As a courtesy to the hotel and its opening headliner, Colonel Parker waited until Streisand finished her last show on her last night before turning the International into an Elvis Presley fun zone. By the next morning, seemingly every wall in the hotel was plastered with Elvis photos, banners, and posters. A souvenir stand in the lobby suddenly materialized, hawking Elvis merchandise—photos, pennants, Elvis records, miniature teddy bears. Dealers in the casino were given Elvis straw hats; the waitresses wore Elvis buttons (ELVIS NOW and ELVIS IN PERSON, they read). “It looked like a political convention, like ‘Elvis for President,’ ” said Terry Blackwood. The giant marquee in front of the hotel now broadcast the name ELVIS in ten-foot-high block letters (with BILL MILLER PRESENTS above them), so big that they had to be put up in sixteen different pieces and wired down, rather than clipped as normally, so they wouldn’t blow off in the desert wind.
There was a full dress rehearsal in the afternoon. An eighteen-year-old Elvis fan named Ian Fraser-Thomson, who had come all the way from Britain to see the show and managed to sneak into the balcony to watch some of the rehearsals, reported that Elvis was “dressed in black pants and puffed-sleeve green shirt” and sat on a barstool through most of the session, calling out numbers for the run-through. “Sometimes they’d run through an entire song, other times they’d work on an intro or work on the ending of a song. There was a lot of fine-tuning going on,” Thomson observed—before one of Elvis’s people spotted him and chased him out of the room.

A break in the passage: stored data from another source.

Lemma dealloc_all_spec r st l lab fuel :
  range_ok r st l lab -> r_root r <> kernel -> Forall (fun c => 0 <= c /\ (c + 1) * SZ <= 2 ^ 48) l ->
  (length l <= fuel)%nat ->
  exists st' lab', dealloc_all bits cfg kernel fuel r st = Done st' /\
    range_ok r st' [] lab' /\
    (forall c, get_owner_of (rs_own st') c =
       if decide (c ∈ l) then null_owner else get_owner_of (rs_own st) c) /\
    rs_calls st' = rs_calls st ++ flat_map release_calls l /\
    table_step cfg (r_root r) (unmapped l) (rs_pt st) lab (rs_pt st') lab'.
Proof.
  intros Hok Hne Hr Hf. pose proof Hok as [Ho [Hrep Hiff] Hw Ht].
  destruct (lazy_init_repr _ _ _ Hrep) as [Hnd Hch]. unfold dealloc_all.
  assert (owners (lazy_init (r_head r) (rs_own st)) = owners (rs_own st)) as Hown
    by (unfold lazy_init; by destruct (nexts (rs_own st) !! inl (r_head r))).
  set (st0 := with_own st (lazy_init (r_head r) (rs_own st))).
  assert (range_ok r st0 l lab) as Hok0.
  { split; try done. split; [split; [done|by left]|]. intros c. rewrite Hiff.
    unfold get_owner_of, st0. cbn. by rewrite Hown. }
  assert (nexts (rs_own st0) !! inl (r_head r) = Some (hd (inl (r_head r)) (map inr l))) as Hnext.
  { cbn. unfold cycle in Hch. destruct l; cbn in *; tauto. }
  rewrite Hnext. destruct (forall_dealloc r l fuel st0 lab Hok0 Hne Hr Hf)
    as (st' & lab' & Hrun & Hok' & Hg & Hrel & Hts).
  exists st', lab'. split_and!; try done. intros c. rewrite Hg.
  unfold get_owner_of, st0. cbn. by rewrite Hown.
Qed.
(* ===== verification/Isolation.v ===== *)
(** * Page faults and isolation between compartments (arch/x86_64/trap.cc)

    The page-fault handler, and the system of compartments that allocate, free
    and fault, as a step relation. *)

From S2P Require Import Prelude External Address Heap PageTable PageTableWf PageTableOps.
From S2P Require Import PageTableProps Ownership OwnershipProps.

Section PageFault.
Context `{SnmallocBits, NodeAllocator} (bits : Z) (cfg : page_config).

(** [ArchitecturalCompartmentBase::is_active_stack]. *)
Definition is_active_stack (address : Z) : bool := false.

(** [compartment_owner] is the owner of the compartment whose pointer lies at the
    top of the kernel stack; [update_active_stack_usage] does nothing. *)
Definition page_fault_handler (hr : HeapRanges) (st : OwnStore) (compartment_owner : CompartmentOwner)
  (address pagetable_root err : Z) (m : pt_mem) : outcome pt_mem :=
  let is_kernel := Z.land err 4 =? 0 in
  let is_write := negb (Z.land err 2 =? 0) in
  if is_kernel then Kabort
  else if negb (is_heap_address hr address) then Kabort
  else
    let owner := get_monza_owner bits st address in
    if owner =? compartment_owner then
      if is_active_stack address then Done m
      else add_to_compartment_pagetable cfg pagetable_root (align_down address (PAGE_SIZE cfg))
             (PAGE_SIZE cfg) PT_COMPARTMENT_WRITE m
    else if negb is_write && (owner =? null_owner) then
      add_to_compartment_pagetable cfg pagetable_root (align_down address (PAGE_SIZE cfg))
        (PAGE_SIZE cfg) PT_COMPARTMENT_READ m
    else Kabort.

(** ** The system *)

Context (kernel : Z) (hr : HeapRanges).

(** One step of a compartment [x]: a page fault that is handled, an allocation
    (for the range [k * size, (k + n) * size) from the parent) or a release. *)
Inductive step (comps : list MonzaRange) : RangeState -> RangeState -> Prop :=
| step_fault x st address err m' :
    x ∈ comps -> canonical address ->
    page_fault_handler hr (rs_own st) (r_owner x) address (r_root x) err (rs_pt st) = Done m' ->
    step comps st (with_pt st m')
| step_alloc x st k n rg st' :
    x ∈ comps -> 0 <= k -> (k + Z.of_nat n) * MIN_OWNERSHIP_SIZE bits <= 2 ^ 48 ->
    alloc_range bits cfg x (k * MIN_OWNERSHIP_SIZE bits) (Z.of_nat n * MIN_OWNERSHIP_SIZE bits) st
      = Done (rg, st') ->
    step comps st st'
| step_dealloc x st k n st' :
    x ∈ comps -> 0 <= k -> (k + Z.of_nat n) * MIN_OWNERSHIP_SIZE bits <= 2 ^ 48 ->
    dealloc_range bits cfg kernel x (k * MIN_OWNERSHIP_SIZE bits) (Z.of_nat n * MIN_OWNERSHIP_SIZE bits)
      st = Done st' ->
    step comps st st'.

Elvis was as ready as he could ever be: well rehearsed, backed by first-rate musicians, and heralded by the biggest publicity campaign in Vegas history. Yet his show still had something of a homemade, seat-of-the-pants quality. Elvis hadn’t been on a concert stage in years and knew little about modern sound systems and other technical matters. “We went in there in ’69 not knowing a damn thing,” said Lamar Fike. “He didn’t even have an act, much less a Vegas act. We literally designed that show from scratch—made it up as we went along.” Fike, who had spent some time as road manager for Brenda Lee, was in charge of the lighting. Charlie Hodge not only helped Elvis put together his set, but was kind of an adjunct member of the band—playing a guitar (which wasn’t hooked up to an amplifier) and joining in the backup vocals, but onstage mainly to hand Elvis water and scarves, and generally to make him feel comfortable.

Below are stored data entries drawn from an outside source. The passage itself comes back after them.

(* ===== verification/Lifecycle.v ===== *)
(** * Compartments that come and go

    The construction of a compartment's page table, allocator state and range
    component (experimental/include/arch_compartment.h, [LocalState] of
    include/public/snmalloc/snmalloc.h), their destruction, and the system in which
    compartments are created, allocate, free, fault and are destroyed in any order.
    The allocator stages between a compartment's memory and its range component are
    snmalloc's; whatever they ask the range component for is a step. *)

From S2P Require Import Prelude External Address Heap PageTable PageTableWf PageTableOps.
From S2P Require Import PageTableProps Ownership OwnershipProps Isolation.

(** ** Construction *)

(** [List::Head head{}]: the links of a new head are null, whatever was there. *)
Definition head_construct (h : Z) (st : OwnStore) : OwnStore :=
  mkOwn (delete (inl h) (nexts st)) (delete (inl h) (prevs st)) (owners st).

(** [MonzaRange::Type()]: a component without an owner. *)
Definition monza_range_construct (h : Z) (st : RangeState) : MonzaRange * RangeState :=
  (mkMonzaRange h null_owner 0, with_own st (head_construct h (rs_own st))).

(** [LocalState(owner, root)]. *)
Definition local_state_construct (h : Z) (owner : CompartmentOwner) (root : Z) (st : RangeState)
  : outcome (MonzaRange * RangeState) :=
  let '(r, st1) := monza_range_construct h st in
  let* r1 := set_owner r owner root in
  Done (r1, st1).

(** [ArchitecturalCompartmentBase()] up to the first allocation: [this] is the address
    of the compartment, [h] that of the list head in its allocator state. *)
Definition compartment_construct `{SnmallocBits, NodeAllocator} (cfg : page_config)
  (predefined interrupt_stack_map : list MapEntry) (this h : Z) (st : RangeState)
  : outcome (MonzaRange * RangeState) :=
  let* r := create_compartment_pagetable cfg predefined interrupt_stack_map (rs_pt st) in
  let '(pagetable, m) := r in
  local_state_construct h this pagetable (with_pt st m).

(** ** Operations on one list leave the others alone *)

(** The links of the nodes outside [N] are the same in both stores. *)
Definition same_outside (N : node -> Prop) (st st' : OwnStore) : Prop :=
  forall a, ~ N a -> nexts st' !! a = nexts st !! a /\ prevs st' !! a = prevs st !! a.

#[export] Instance same_outside_refl N : Reflexive (same_outside N).
Proof. by intros st a _. Qed.

#[export] Instance same_outside_trans N : Transitive (same_outside N).
Proof. intros s1 s2 s3 H1 H2 a Ha. destruct (H1 a Ha), (H2 a Ha). split; congruence. Qed.

Lemma same_outside_mono (N N' : node -> Prop) st st' :
  (forall a, N a -> N' a) -> same_outside N st st' -> same_outside N' st st'.
Proof. intros Hn Hs a Ha. apply Hs. auto. Qed.

Definition nodes_of (h : Z) (l : list Z) (a : node) : Prop := a ∈ cycle h l.

Lemma nodes_of_head h l h' : nodes_of h l (inl h') <-> h' = h.
Proof.
  unfold nodes_of, cycle. rewrite elem_of_cons, elem_of_app, list_elem_of_singleton.
  pose proof (inl_not_map h' l). split; [|intros ->; by left]. by intros [[= ->]|[?|[= ->]]].
Qed.

Lemma nodes_of_chunk h l c : nodes_of h l (inr c) <-> c ∈ l.
Proof.
  unfold nodes_of, cycle. rewrite elem_of_cons, elem_of_app, elem_of_map_inr, list_elem_of_singleton.
  split; [by intros [?|[?|?]]|by right; left].
Qed.

Lemma nodes_of_mono h l l' : l ⊆ l' -> forall a, nodes_of h l a -> nodes_of h l' a.
Proof. intros Hl [x|c]; rewrite ?nodes_of_head, ?nodes_of_chunk; auto. Qed.

Lemma elem_of_removelast {A} (x : A) l : x ∈ removelast l -> x ∈ l.
Proof.
  induction l as [|y l IH]; [done|]. destruct l as [|z l]; [by intros ?%elem_of_nil|].
  cbn [removelast]. rewrite !elem_of_cons in *. tauto.
Qed.

Lemma elem_of_tl {A} (x : A) l : x ∈ tl l -> x ∈ l.
Proof. destruct l; [done|]. cbn. by right. Qed.

(** A list whose nodes are untouched stays. *)
Lemma list_repr_outside N st st' h l :
  same_outside N st st' -> ~ N (inl h) -> (forall c, c ∈ l -> ~ N (inr c)) ->
  list_repr st h l -> list_repr st' h l.
Proof.
  intros Hs Hh Hl [Hnd Hc]. split; [done|].
  assert (forall a, a ∈ cycle h l -> ~ N a) as Hcyc.
  { intros [x|c] Ha; [by apply nodes_of_head in Ha as ->|by apply Hl, (nodes_of_chunk h)]. }
  destruct Hc as [Hc|[-> Hn]]; [left|right].
  - eapply chain_ext; [| |exact Hc].
    + intros a Ha%elem_of_removelast. by apply Hs, Hcyc.
    + intros a Ha%elem_of_tl. by apply Hs, Hcyc.
  - split; [done|]. by rewrite (proj1 (Hs (inl h) Hh)).
Qed.

(** The first node after the head. *)
Lemma chain_first st h l n : chain st (cycle h l) -> nexts st !! inl h = Some n -> nodes_of h l n.
Proof.
  intros Hc Hn. destruct l as [|c l]; cbn in Hc; destruct Hc as (Hf & _); rewrite Hf in Hn;
    injection Hn as <-; [by apply nodes_of_head|]. apply nodes_of_chunk. by left.
Qed.

Lemma lazy_init_outside h l st : same_outside (nodes_of h l) st (lazy_init h st).
Proof.
  unfold lazy_init. case_match; [reflexivity|]. intros a Ha. cbn.
  rewrite !lookup_insert_ne; [done| |]; intros <-; by apply Ha, nodes_of_head.
Qed.

Lemma head_add_outside st h l c st' :
  list_repr st h l -> head_add h c st = Done st' -> same_outside (nodes_of h (c :: l)) st st'.
Proof.
  intros Hr Ha. destruct (lazy_init_repr _ _ _ Hr) as [_ Hch]. unfold head_add in Ha.
  etransitivity; [apply (lazy_init_outside h (c :: l))|].
  cbn [set_prev nexts] in Ha. case_match eqn:En; [|done]. injection Ha as <-.
  pose proof (chain_first _ _ _ _ Hch En) as Hn.
  apply (nodes_of_mono h l (c :: l)) in Hn; [|by intros ??; right].
  intros a Hout. cbn [set_next set_prev nexts prevs].
  assert (forall b, nodes_of h (c :: l) b -> b <> a) as Hne by congruence.
  rewrite !lookup_insert_ne; [done|..]; apply Hne; auto;
    (by apply nodes_of_head) || (apply nodes_of_chunk; by left).
Qed.

(** Both neighbours of an entry are nodes of its list. *)
Lemma chain_around st h l1 c l2 n p :
  chain st (cycle h (l1 ++ c :: l2)) -> nexts st !! inr c = Some n -> prevs st !! inr c = Some p ->
  nodes_of h (l1 ++ c :: l2) n /\ nodes_of h (l1 ++ c :: l2) p.
Proof.
  intros Hch Hn Hp. unfold nodes_of. unfold cycle in *. rewrite map_app, <- app_assoc, app_comm_cons in *.
  change (map inr (c :: l2) ++ [inl h]) with (inr c :: (map inr l2 ++ [inl h]) : list node) in *.
  destruct (exists_last (l := inl h :: map inr l1)) as (A & q & HA); [done|]. rewrite HA in *.
  destruct (map inr l2 ++ [inl h]) as [|x B] eqn:HB; [by destruct l2|].
  rewrite <- app_assoc in Hch. apply chain_app in Hch as [_ (_ & Hpc & Hnc & _)].
  assert (n = x) as -> by congruence. assert (p = q) as -> by congruence.
  rewrite <- app_assoc, !elem_of_app, !elem_of_cons. tauto.
Qed.

Lemma entry_remove_outside st h l c st' :
  list_repr st h l -> c ∈ l -> entry_remove c st = Done st' -> same_outside (nodes_of h l) st st'.
Proof.
  intros [_ [Hch|[-> _]]] Hc Hr; [|by apply elem_of_nil in Hc].
  apply list_elem_of_split in Hc as (l1 & l2 & ->). unfold entry_remove in Hr.
  destruct (nexts st !! inr c) as [n|] eqn:En; [|by injection Hr as <-].
  destruct (prevs st !! inr c) as [p|] eqn:Ep; [|done]. injection Hr as <-.
  destruct (chain_around _ _ _ _ _ _ _ Hch En Ep) as [Hn Hp].
  intros a Ha. cbn. rewrite !lookup_insert_ne; [done|congruence|congruence].
Qed.

Section Frames.
Context (bits : Z) (cfg : page_config) (Hbits : page_bits cfg <= bits < 48).

Notation "'SZ'" := (MIN_OWNERSHIP_SIZE bits).

Lemma add_at_outside st h owner l c st' :
  list_repr st h l -> add_monza_owner_at bits owner (Some h) (c * SZ) st = Done st' ->
  same_outside (nodes_of h (c :: l)) st st'.
Proof.
  intros Hr Ha. unfold add_monza_owner_at in Ha. rewrite (chunk_of_mul bits cfg Hbits) in Ha.
  destruct (negb _); [done|]. eapply (head_add_outside (set_chunk_owner c owner st)); [|exact Ha].
  by apply list_repr_owner.
Qed.

Lemma add_chunks_outside st h owner l cs st' :
  owner <> null_owner -> owned_list st h owner l ->
  ofold (fun s c => add_monza_owner_at bits owner (Some h) (c * SZ) s) cs st = Done st' ->
  same_outside (nodes_of h (rev cs ++ l)) st st'.
Proof.
  intros Ho. revert st l; induction cs as [|c cs IH]; intros st l Hl Hst; cbn [ofold] in Hst.
  { by injection Hst as <-. }
  apply obind_done in Hst as (st1 & Hadd & Hst).
  pose proof (add_owner_at_spec bits cfg Hbits st h owner l c Ho Hl) as Hs.
  case_decide; [|congruence]. destruct Hs as (st1' & Hadd' & Hl1 & _).
  assert (st1' = st1) as -> by congruence.
  cbn [rev]. rewrite <- app_assoc. cbn [app]. etransitivity; [|by apply IH].
  eapply same_outside_mono; [|by eapply add_at_outside; [apply Hl|]].
  apply nodes_of_mono. intros x Hx. apply elem_of_app. by right.
Qed.

Lemma remove_at_outside st h owner l c st' :
  list_repr st h l -> c ∈ l -> remove_monza_owner_at bits owner (c * SZ) st = Done st' ->
  same_outside (nodes_of h l) st st'.
Proof.
  intros Hr Hc Ha. unfold remove_monza_owner_at in Ha. rewrite (chunk_of_mul bits cfg Hbits) in Ha.
  destruct (negb _); [done|]. apply (entry_remove_outside (clear_owner c st) h l c); [|done|done].
  by apply list_repr_owner.
Qed.

Lemma remove_chunks_outside st h owner l cs st' :
  owner <> null_owner -> owned_list st h owner l ->
  ofold (fun s c => remove_monza_owner_at bits owner (c * SZ) s) cs st = Done st' ->
  same_outside (nodes_of h l) st st'.
Proof.
  intros Ho. revert st l; induction cs as [|c cs IH]; intros st l Hl Hst; cbn [ofold] in Hst.
  { by injection Hst as <-. }
  apply obind_done in Hst as (st1 & Hrem & Hst).
  pose proof (remove_owner_at_spec bits cfg Hbits st h owner l c Ho Hl) as Hs.
  case_decide as Hin; [|congruence]. destruct Hs as (st1' & l1 & l2 & Hrem' & -> & Hl1 & _).
  assert (st1' = st1) as -> by congruence.
  etransitivity; [by eapply remove_at_outside; [apply Hl|..]|].
  eapply same_outside_mono; [|by apply (IH st1 (l1 ++ l2))].
  apply nodes_of_mono. intros x. rewrite !elem_of_app, elem_of_cons. tauto.
Qed.

Context `{SnmallocBits, !SnmallocBitsOk, NodeAllocator, !NodeAllocatorOk} (kernel : Z).

Lemma alloc_range_outside r k n st l rg st' :
  r_owner r <> null_owner -> owned_list (rs_own st) (r_head r) (r_owner r) l ->
  0 <= k -> (k + Z.of_nat n) * SZ <= 2 ^ 48 ->
  alloc_range bits cfg r (k * SZ) (Z.of_nat n * SZ) st = Done (rg, st') ->
  same_outside (nodes_of (r_head r) (rev (chunks k n) ++ l)) (rs_own st) (rs_own st').
Proof.
  intros Ho Hl Hk Hn Ha. pose proof (size_pos bits cfg Hbits). unfold alloc_range in Ha.
  destruct (_ && _); [|by injection Ha as _ <-].
  apply obind_done in Ha as (o & Hadd & Ha). apply obind_done in Ha as (m & _ & Ha).
  injection Ha as _ <-. unfold add_monza_owner in Hadd.
  rewrite (chunk_loop_eq bits cfg Hbits) in Hadd by lia. by eapply add_chunks_outside.
Qed.

Lemma dealloc_range_outside r k n st l st' :
  r_owner r <> null_owner -> owned_list (rs_own st) (r_head r) (r_owner r) l ->
  0 <= k -> (k + Z.of_nat n) * SZ <= 2 ^ 48 ->
  dealloc_range bits cfg kernel r (k * SZ) (Z.of_nat n * SZ) st = Done st' ->
  same_outside (nodes_of (r_head r) l) (rs_own st) (rs_own st').
Proof.
  intros Ho Hl Hk Hn Ha. pose proof (size_pos bits cfg Hbits). unfold dealloc_range in Ha.
  apply obind_done in Ha as (st1 & Ha & Hd). injection Hd as <-. cbn [rs_own].
  destruct (negb _); [|by injection Ha as <-].
  apply obind_done in Ha as (m & _ & Ha). apply obind_done in Ha as (o & Hrem & Ha).
  injection Ha as <-. unfold remove_monza_owner in Hrem.
  rewrite (chunk_loop_eq bits cfg Hbits) in Hrem by lia. by eapply remove_chunks_outside.
Qed.

Lemma dealloc_entry_outside r c l st st' :
  r_owner r <> null_owner -> owned_list (rs_own st) (r_head r) (r_owner r) l ->
  0 <= c -> (c + 1) * SZ <= 2 ^ 48 -> dealloc_entry bits cfg kernel r c st = Done st' ->
  same_outside (nodes_of (r_head r) l) (rs_own st) (rs_own st').
Proof.
  intros Ho Hl Hc Hn Hd. unfold dealloc_entry in Hd. apply obind_done in Hd as (st1 & Hd & Hst).
  injection Hst as <-.
  apply (dealloc_range_outside r c 1 (mkRS (rs_own st) (rs_pt st) (rs_calls st ++ [SetMetaentry (c * SZ) SZ]))
    l st1); try done.
  change (Z.of_nat 1) with 1. by rewrite Z.mul_1_l.
Qed.

Lemma forall_dealloc_outside r l : forall fuel st lab st',
  range_ok cfg r st l lab -> r_root r <> kernel -> Forall (fun c => 0 <= c /\ (c + 1) * SZ <= 2 ^ 48) l ->
  forall_loop rs_own (dealloc_entry bits cfg kernel r) fuel (r_head r)
      (hd (inl (r_head r)) (map inr l)) st = Done st' ->
  same_outside (nodes_of (r_head r) l) (rs_own st) (rs_own st').
Proof.
  induction l as [|c l IH]; intros fuel st lab st' Hok Hne Hr Hrun; cbn [map hd] in Hrun.
  { destruct fuel; cbn in Hrun; rewrite decide_True in Hrun by done; by injection Hrun as <-. }
  apply Forall_cons in Hr as [[Hc Hn] Hr]. destruct fuel as [|fuel]; cbn [forall_loop] in Hrun;
    rewrite decide_False in Hrun by done; [done|].
  assert (nexts (rs_own st) !! inr c = Some (hd (inl (r_head r)) (map inr l))) as Hnext.
  { destruct (ro_list _ _ _ _ _ Hok) as [[_ [Hch|[? _]]] _]; [|done].
    unfold cycle in Hch. cbn in Hch. destruct l; cbn in *; tauto. }
  rewrite Hnext in Hrun. apply obind_done in Hrun as (st1 & Hd & Hrun).
  destruct (dealloc_entry_first bits cfg Hbits kernel r c l st lab Hok Hne Hc Hn)
    as (st1' & lab1 & Hd' & Hok1 & _). assert (st1' = st1) as -> by congruence.
  etransitivity; [eapply dealloc_entry_outside; try done; apply Hok|].
  eapply same_outside_mono; [|by eapply IH]. apply nodes_of_mono. by intros ??; right.
Qed.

Elvis was scheduled to do two shows a night—a dinner show at 8:00 p.m. and a late show at midnight. (The minimum charge for each was fifteen dollars, top of the Vegas scale at the time.) But for the opening night on Thursday, July 31, there would be only one show, at 8:00 p.m. The audience was filled mostly with invited guests: Hollywood celebrities, other Vegas entertainers, assorted high rollers and local VIPs, along with the many rock critics and entertainment reporters from around the country that Colonel Parker had invited (many of them flown in from New York City on Kerkorian’s private jet). Even in a town used to star-studded opening nights, the array of celebrities—Cary Grant, Sammy Davis Jr., Tom Jones, Ann-Margret, George Hamilton, Paul Anka, Carol Channing, Juliet Prowse, Henry Mancini, Dionne Warwick—was impressive.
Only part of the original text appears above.